> [Exercise prompt] Retype all of the data without changing a single word.

> [Available data]
= Beginning of Section =
(** [a + b]: the class has no [__radd__]; tuples concatenate. *)
Definition py_add (a b : value) : result value :=
  match a, b with
  | VVec v, _ => Vector.__add__ v b
  | VNum x, VNum y => Ok (VNum (x + y))
  | VSeq xs, VSeq ys => Ok (VSeq (xs ++ ys))
  | _, _ => unsupported "+"
  end.

(** [a / b]; two NumPy scalars divide by IEEE-754 rules, without raising. *)
Definition py_truediv (a b : value) : result value :=
  match a, b with
  | VVec v, _ => Vector.__truediv__ v b
  | VNum x, VNum y => Ok (VNum (x / y))
  | _, _ => unsupported "/"
  end.

(** [a < t] for a number [t]: only numbers are ordered against a number
    (the class defines no [__lt__]). *)
Definition py_lt_num (a : value) (t : float) : result bool :=
  match a with
  | VNum x => Ok (x <? t)
  | _ => Raise (TypeError "'<' not supported")
  end.

(** [recv.cross(arg)] on any receiver. *)
Definition call_cross (recv arg : value) : result value :=
  match recv with
  | VVec v => c ← Vector.cross v arg; Ok (VVec c)
  | _ => Raise (AttributeError "cross")
  end.

(** [for e in v]: a tuple yields its items, a Vector its three components
    (through [__getitem__]). *)
Definition iterate (v : value) : result (list value) :=
  match v with
  | VSeq xs => Ok xs
  | VVec w => Ok [VNum (a0 (_data w)); VNum (a1 (_data w)); VNum (a2 (_data w))]
  | _ => Raise (TypeError "object is not iterable")
  end.

(** ** class Line (geometry/line.py) *)

(** The instance attributes; [_ud] holds whatever [self._d.normalized]
    evaluated to. *)
Record Line : Type := mkLine { _p : Vector; _d : Vector; _ud : value }.

Module Line.

(** [[m3d.Vector(e) for e in pd]] unpacked into [self._p, self._d]. *)
Definition pd_pair (pd : value) : result (Vector * value) :=
  es ← iterate pd;
  vs ← mapM (fun e => Vector.__init__ [e] ∅) es;
  match vs with
  | [p; d] => Ok (p, VVec d)
  | _ => Raise (ValueError "wrong number of values to unpack")
  end.

(** [d.normalized], the attribute, not a call: on a Vector, the bound method. *)
Definition get_normalized (d : value) : result (Vector * value) :=
  match d with
  | VVec v => Ok (v, VMethod v "normalized")
  | _ => Raise (AttributeError "normalized")
  end.

Definition __init__ (kwargs : gmap string value) : result Line :=
  '(p, d) ←
    match kwargs !! "point_direction" with
    | Some pd => pd_pair pd
    | None =>
    match kwargs !! "pd_pair" with
    | Some pd => pd_pair pd
    | None =>
    match kwargs !! "point", kwargs !! "direction" with
    | Some point, Some direction =>
        p ← Vector.__init__ [point] ∅;
        d ← Vector.__init__ [direction] ∅;
        Ok (p, VVec d)
    | _, _ =>
    match kwargs !! "point0", kwargs !! "point1" with
    | Some point0, Some point1 =>
        p ← Vector.__init__ [point0] ∅;
        q ← Vector.__init__ [point1] ∅;
        d ← Vector.__sub__ q (VVec p);
        Ok (p, d)
    | _, _ =>
        Raise (PlainException "Can not create Line object on given arguments")
    end end end end;
  '(d, ud) ← get_normalized d;
  Ok (mkLine p d ud).

Definition point (self : Line) : result Vector :=
  Vector.__init__ [VVec (_p self)] ∅.

Definition direction (self : Line) : result Vector :=
  Vector.__init__ [VVec (_d self)] ∅.

Definition unit_direction (self : Line) : result Vector :=
  Vector.__init__ [_ud self] ∅.

Definition projected_point (self : Line) (p : value) : result value :=
  p2p ← Vector.__sub__ (_p self) p;
  a ← py_add p p2p;
  s ← py_mul (_ud self) p2p;
  b ← py_mul s (_ud self);
  py_sub a b.

Section Tolerance.

(** [m3d.utils.eps], which is not among the sources: a parameter. *)
Variable eps : float.

(** The test of lines 85 and 101. *)
Definition parallel (self line : Line) : result bool :=
  u ← py_mul (_ud self) (_ud line);
  w ← py_sub (VNum 1) u;
  py_lt_num w (10 * eps).

(** [p + ((q - p) * n / (d * n)) * d], lines 93, 110 and 111. *)
Definition foot (p q : Vector) (d n : value) : result value :=
  diff ← Vector.__sub__ q (VVec p);
  num ← py_mul diff n;
  den ← py_mul d n;
  t ← py_truediv num den;
  s ← py_mul t d;
  Vector.__add__ p s.

Definition projected_line (self line : Line) : result value :=
  par ← parallel self line;
  if par : bool then pt ← point self; Ok (VVec pt)
  else
    let p1 := _p self in
    let p2 := _p line in
    let d1 := _ud self in
    let d2 := _ud line in
    c ← call_cross d1 d2;
    n2 ← call_cross d2 c;
    foot p1 p2 d1 n2.

Definition nearest_points (self line : Line) : result value :=
  par ← parallel self line;
  if par : bool then pt ← point self; Ok (VVec pt)
  else
    let p1 := _p self in
    let p2 := _p line in
    let d1 := _ud self in
    let d2 := _ud line in
    c1 ← call_cross d2 d1;
    n1 ← call_cross d1 c1;
    c2 ← call_cross d1 d2;
    n2 ← call_cross d2 c2;
    q1 ← foot p1 p2 d1 n2;
    q2 ← foot p2 p1 d2 n1;
    Ok (VSeq [q1; q2]).

End Tolerance.

End Line.

(** * Vocabulary of the statements *)

(** Tuples of three numbers, as the examples write them. *)
Definition triple (x y z : float) : value := VSeq [VNum x; VNum y; VNum z].

(** [Vector(arg)], one argument and no keyword. *)
Abbreviation Vector_of arg := (Vector.__init__ [arg] ∅).

(** The argument shapes the specification accepts, in its words: 3 scalars;
    2 scalars; a 3-element or 2-element numeric sequence; another Vector. *)
Definition spec_accepted_shape (args : list value) : bool :=
  match args with
  | [_; _; _] | [_; _] => utils.isNumTypes args
  | [VSeq items] =>
      (Nat.eqb (length items) 3 || Nat.eqb (length items) 2)
      && utils.isNumTypes items
  | [VVec _] => true
  | _ => false
  end.

Definition origin : ndarray := np.zeros.

Definition nans : ndarray := mkArray nan nan nan.

(** A zero vector: each component compares equal to 0 (it is +0 or -0). *)
Definition is_zero (v : Vector) : bool :=
  (a0 (_data v) =? 0) && (a1 (_data v) =? 0) && (a2 (_data v) =? 0).

(** The two lines of [_test] in line.py: skew and not parallel. *)
Definition test_l1 : gmap string value :=
  {[ "point" := triple 0 1 1; "direction" := triple 0 0.1 1 ]}.

Definition test_l2 : gmap string value :=
  {[ "point" := triple 1 1 0.1; "direction" := triple 0 1 0 ]}.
= End of Section =
> [Exercise response]
(** [a + b]: the class has no [__radd__]; tuples concatenate. *)
Definition py_add (a b : value) : result value :=
  match a, b with
  | VVec v, _ => Vector.__add__ v b
  | VNum x, VNum y => Ok (VNum (x + y))
  | VSeq xs, VSeq ys => Ok (VSeq (xs ++ ys))
  | _, _ => unsupported "+"
  end.

(** [a / b]; two NumPy scalars divide by IEEE-754 rules, without raising. *)
Definition py_truediv (a b : value) : result value :=
  match a, b with
  | VVec v, _ => Vector.__truediv__ v b
  | VNum x, VNum y => Ok (VNum (x / y))
  | _, _ => unsupported "/"
  end.

(** [a < t] for a number [t]: only numbers are ordered against a number
    (the class defines no [__lt__]). *)
Definition py_lt_num (a : value) (t : float) : result bool :=
  match a with
  | VNum x => Ok (x <? t)
  | _ => Raise (TypeError "'<' not supported")
  end.

(** [recv.cross(arg)] on any receiver. *)
Definition call_cross (recv arg : value) : result value :=
  match recv with
  | VVec v => c ← Vector.cross v arg; Ok (VVec c)
  | _ => Raise (AttributeError "cross")
  end.

(** [for e in v]: a tuple yields its items, a Vector its three components
    (through [__getitem__]). *)
Definition iterate (v : value) : result (list value) :=
  match v with
  | VSeq xs => Ok xs
  | VVec w => Ok [VNum (a0 (_data w)); VNum (a1 (_data w)); VNum (a2 (_data w))]
  | _ => Raise (TypeError "object is not iterable")
  end.

(** ** class Line (geometry/line.py) *)

(** The instance attributes; [_ud] holds whatever [self._d.normalized]
    evaluated to. *)
Record Line : Type := mkLine { _p : Vector; _d : Vector; _ud : value }.

Module Line.

(** [[m3d.Vector(e) for e in pd]] unpacked into [self._p, self._d]. *)
Definition pd_pair (pd : value) : result (Vector * value) :=
  es ← iterate pd;
  vs ← mapM (fun e => Vector.__init__ [e] ∅) es;
  match vs with
  | [p; d] => Ok (p, VVec d)
  | _ => Raise (ValueError "wrong number of values to unpack")
  end.

(** [d.normalized], the attribute, not a call: on a Vector, the bound method. *)
Definition get_normalized (d : value) : result (Vector * value) :=
  match d with
  | VVec v => Ok (v, VMethod v "normalized")
  | _ => Raise (AttributeError "normalized")
  end.

Definition __init__ (kwargs : gmap string value) : result Line :=
  '(p, d) ←
    match kwargs !! "point_direction" with
    | Some pd => pd_pair pd
    | None =>
    match kwargs !! "pd_pair" with
    | Some pd => pd_pair pd
    | None =>
    match kwargs !! "point", kwargs !! "direction" with
    | Some point, Some direction =>
        p ← Vector.__init__ [point] ∅;
        d ← Vector.__init__ [direction] ∅;
        Ok (p, VVec d)
    | _, _ =>
    match kwargs !! "point0", kwargs !! "point1" with
    | Some point0, Some point1 =>
        p ← Vector.__init__ [point0] ∅;
        q ← Vector.__init__ [point1] ∅;
        d ← Vector.__sub__ q (VVec p);
        Ok (p, d)
    | _, _ =>
        Raise (PlainException "Can not create Line object on given arguments")
    end end end end;
  '(d, ud) ← get_normalized d;
  Ok (mkLine p d ud).

Definition point (self : Line) : result Vector :=
  Vector.__init__ [VVec (_p self)] ∅.

Definition direction (self : Line) : result Vector :=
  Vector.__init__ [VVec (_d self)] ∅.

Definition unit_direction (self : Line) : result Vector :=
  Vector.__init__ [_ud self] ∅.

Definition projected_point (self : Line) (p : value) : result value :=
  p2p ← Vector.__sub__ (_p self) p;
  a ← py_add p p2p;
  s ← py_mul (_ud self) p2p;
  b ← py_mul s (_ud self);
  py_sub a b.

Section Tolerance.

(** [m3d.utils.eps], which is not among the sources: a parameter. *)
Variable eps : float.

(** The test of lines 85 and 101. *)
Definition parallel (self line : Line) : result bool :=
  u ← py_mul (_ud self) (_ud line);
  w ← py_sub (VNum 1) u;
  py_lt_num w (10 * eps).

(** [p + ((q - p) * n / (d * n)) * d], lines 93, 110 and 111. *)
Definition foot (p q : Vector) (d n : value) : result value :=
  diff ← Vector.__sub__ q (VVec p);
  num ← py_mul diff n;
  den ← py_mul d n;
  t ← py_truediv num den;
  s ← py_mul t d;
  Vector.__add__ p s.

Definition projected_line (self line : Line) : result value :=
  par ← parallel self line;
  if par : bool then pt ← point self; Ok (VVec pt)
  else
    let p1 := _p self in
    let p2 := _p line in
    let d1 := _ud self in
    let d2 := _ud line in
    c ← call_cross d1 d2;
    n2 ← call_cross d2 c;
    foot p1 p2 d1 n2.

Definition nearest_points (self line : Line) : result value :=
  par ← parallel self line;
  if par : bool then pt ← point self; Ok (VVec pt)
  else
    let p1 := _p self in
    let p2 := _p line in
    let d1 := _ud self in
    let d2 := _ud line in
    c1 ← call_cross d2 d1;
    n1 ← call_cross d1 c1;
    c2 ← call_cross d1 d2;
    n2 ← call_cross d2 c2;
    q1 ← foot p1 p2 d1 n2;
    q2 ← foot p2 p1 d2 n1;
    Ok (VSeq [q1; q2]).

End Tolerance.

End Line.

(** * Vocabulary of the statements *)

(** Tuples of three numbers, as the examples write them. *)
Definition triple (x y z : float) : value := VSeq [VNum x; VNum y; VNum z].

(** [Vector(arg)], one argument and no keyword. *)
Abbreviation Vector_of arg := (Vector.__init__ [arg] ∅).

(** The argument shapes the specification accepts, in its words: 3 scalars;
    2 scalars; a 3-element or 2-element numeric sequence; another Vector. *)
Definition spec_accepted_shape (args : list value) : bool :=
  match args with
  | [_; _; _] | [_; _] => utils.isNumTypes args
  | [VSeq items] =>
      (Nat.eqb (length items) 3 || Nat.eqb (length items) 2)
      && utils.isNumTypes items
  | [VVec _] => true
  | _ => false
  end.

Definition origin : ndarray := np.zeros.

Definition nans : ndarray := mkArray nan nan nan.

(** A zero vector: each component compares equal to 0 (it is +0 or -0). *)
Definition is_zero (v : Vector) : bool :=
  (a0 (_data v) =? 0) && (a1 (_data v) =? 0) && (a2 (_data v) =? 0).

(** The two lines of [_test] in line.py: skew and not parallel. *)
Definition test_l1 : gmap string value :=
  {[ "point" := triple 0 1 1; "direction" := triple 0 0.1 1 ]}.

Definition test_l2 : gmap string value :=
  {[ "point" := triple 1 1 0.1; "direction" := triple 0 1 0 ]}.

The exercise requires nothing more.